-------- Supplied information
(* ===== verification/Skeleton.v ===== *)
(** * The FastAPI application of [api_skeleton.py]

    [src/Reference_API/api_skeleton.py] lines 56-95 declare eight routes.
    FastAPI dispatches a request to the first route whose path and method
    match (404 when no path matches, 405 when a path matches with another
    method, and, by Starlette's [redirect_slashes], 307 to the same path
    without its trailing slash when that one matches), validates the path, query and body parameters against the
    handler's signature (422 on failure, before the handler runs), and
    only then calls the handler.  The routing and validation are the same
    whatever the handlers do, so they are written here once, over the
    typeclass [Handlers] of the eight handlers and the [status_code]s of
    their decorators.  A handler returns a value, which FastAPI sends
    under the decorator's status (without a body for 204), or raises
    [HTTPException], which FastAPI sends as its status and [detail].
    The handlers of [src/Reference_API/api_skeleton.py] all raise
    [HTTPException(status_code=501)] and its decorators all declare
    [status_code=501]: the instance [stub_handlers].
    [src/reference_API/api_skeleton.py] has the same handlers under the
    success codes 201/200/204 ([lower_stub_handlers]); its [ListCreate]
    and [ListOut] have the one field of [ListModel] and its [list_name]
    query parameter has the alias [list], so requests see the same
    models.  The response models are not re-validated: a handler returns
    the JSON of its response model. *)

From S2P Require Import Prelude Json Models Http.
From Stdlib Require Import ZArith.

(** What a handler does: [return v], or [raise HTTPException(code, detail)]. *)
Inductive hresult : Type :=
| HReturn (v : json)
| HRaise (code : Z) (detail : json).

(** The [status_code=] of the eight route decorators (200 when absent). *)
Record decorators : Type := mkDecorators {
  sc_create_task : Z;
  sc_list_tasks : Z;
  sc_get_task : Z;
  sc_update_task : Z;
  sc_delete_task : Z;
  sc_get_lists : Z;
  sc_create_list : Z;
  sc_delete_list : Z
}.

(** The eight handlers, each given its validated parameters, with the
    decorators of the file that declares them. *)
Class Handlers (S : Type) := {
  h_decorators : decorators;
  h_create_task : TaskCreate → S → hresult * S;
  h_list_tasks : option bool → option string → option string → S → hresult * S;
  h_get_task : string → S → hresult * S;
  h_update_task : string → TaskUpdate → S → hresult * S;
  h_delete_task : string → S → hresult * S;
  h_get_lists : S → hresult * S;
  h_create_list : ListModel → S → hresult * S;
  h_delete_list : string → S → hresult * S
}.

(** The routes, with their path parameters. *)
Inductive route : Type :=
| RCreateTask
| RListTasks
| RGetTask (task_id : string)
| RUpdateTask (task_id : string)
| RDeleteTask (task_id : string)
| RGetLists
| RCreateList
| RDeleteList (name : string).

Inductive dispatch : Type :=
| Matched (r : route)
| MethodNotAllowed
| NoRoute.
----------------
Problem description
The records above are to be duplicated in full and exactly.

Exercise output
(* ===== verification/Skeleton.v ===== *)
(** * The FastAPI application of [api_skeleton.py]

    [src/Reference_API/api_skeleton.py] lines 56-95 declare eight routes.
    FastAPI dispatches a request to the first route whose path and method
    match (404 when no path matches, 405 when a path matches with another
    method, and, by Starlette's [redirect_slashes], 307 to the same path
    without its trailing slash when that one matches), validates the path, query and body parameters against the
    handler's signature (422 on failure, before the handler runs), and
    only then calls the handler.  The routing and validation are the same
    whatever the handlers do, so they are written here once, over the
    typeclass [Handlers] of the eight handlers and the [status_code]s of
    their decorators.  A handler returns a value, which FastAPI sends
    under the decorator's status (without a body for 204), or raises
    [HTTPException], which FastAPI sends as its status and [detail].
    The handlers of [src/Reference_API/api_skeleton.py] all raise
    [HTTPException(status_code=501)] and its decorators all declare
    [status_code=501]: the instance [stub_handlers].
    [src/reference_API/api_skeleton.py] has the same handlers under the
    success codes 201/200/204 ([lower_stub_handlers]); its [ListCreate]
    and [ListOut] have the one field of [ListModel] and its [list_name]
    query parameter has the alias [list], so requests see the same
    models.  The response models are not re-validated: a handler returns
    the JSON of its response model. *)

From S2P Require Import Prelude Json Models Http.
From Stdlib Require Import ZArith.

(** What a handler does: [return v], or [raise HTTPException(code, detail)]. *)
Inductive hresult : Type :=
| HReturn (v : json)
| HRaise (code : Z) (detail : json).

(** The [status_code=] of the eight route decorators (200 when absent). *)
Record decorators : Type := mkDecorators {
  sc_create_task : Z;
  sc_list_tasks : Z;
  sc_get_task : Z;
  sc_update_task : Z;
  sc_delete_task : Z;
  sc_get_lists : Z;
  sc_create_list : Z;
  sc_delete_list : Z
}.

(** The eight handlers, each given its validated parameters, with the
    decorators of the file that declares them. *)
Class Handlers (S : Type) := {
  h_decorators : decorators;
  h_create_task : TaskCreate → S → hresult * S;
  h_list_tasks : option bool → option string → option string → S → hresult * S;
  h_get_task : string → S → hresult * S;
  h_update_task : string → TaskUpdate → S → hresult * S;
  h_delete_task : string → S → hresult * S;
  h_get_lists : S → hresult * S;
  h_create_list : ListModel → S → hresult * S;
  h_delete_list : string → S → hresult * S
}.

(** The routes, with their path parameters. *)
Inductive route : Type :=
| RCreateTask
| RListTasks
| RGetTask (task_id : string)
| RUpdateTask (task_id : string)
| RDeleteTask (task_id : string)
| RGetLists
| RCreateList
| RDeleteList (name : string).

Inductive dispatch : Type :=
| Matched (r : route)
| MethodNotAllowed
| NoRoute.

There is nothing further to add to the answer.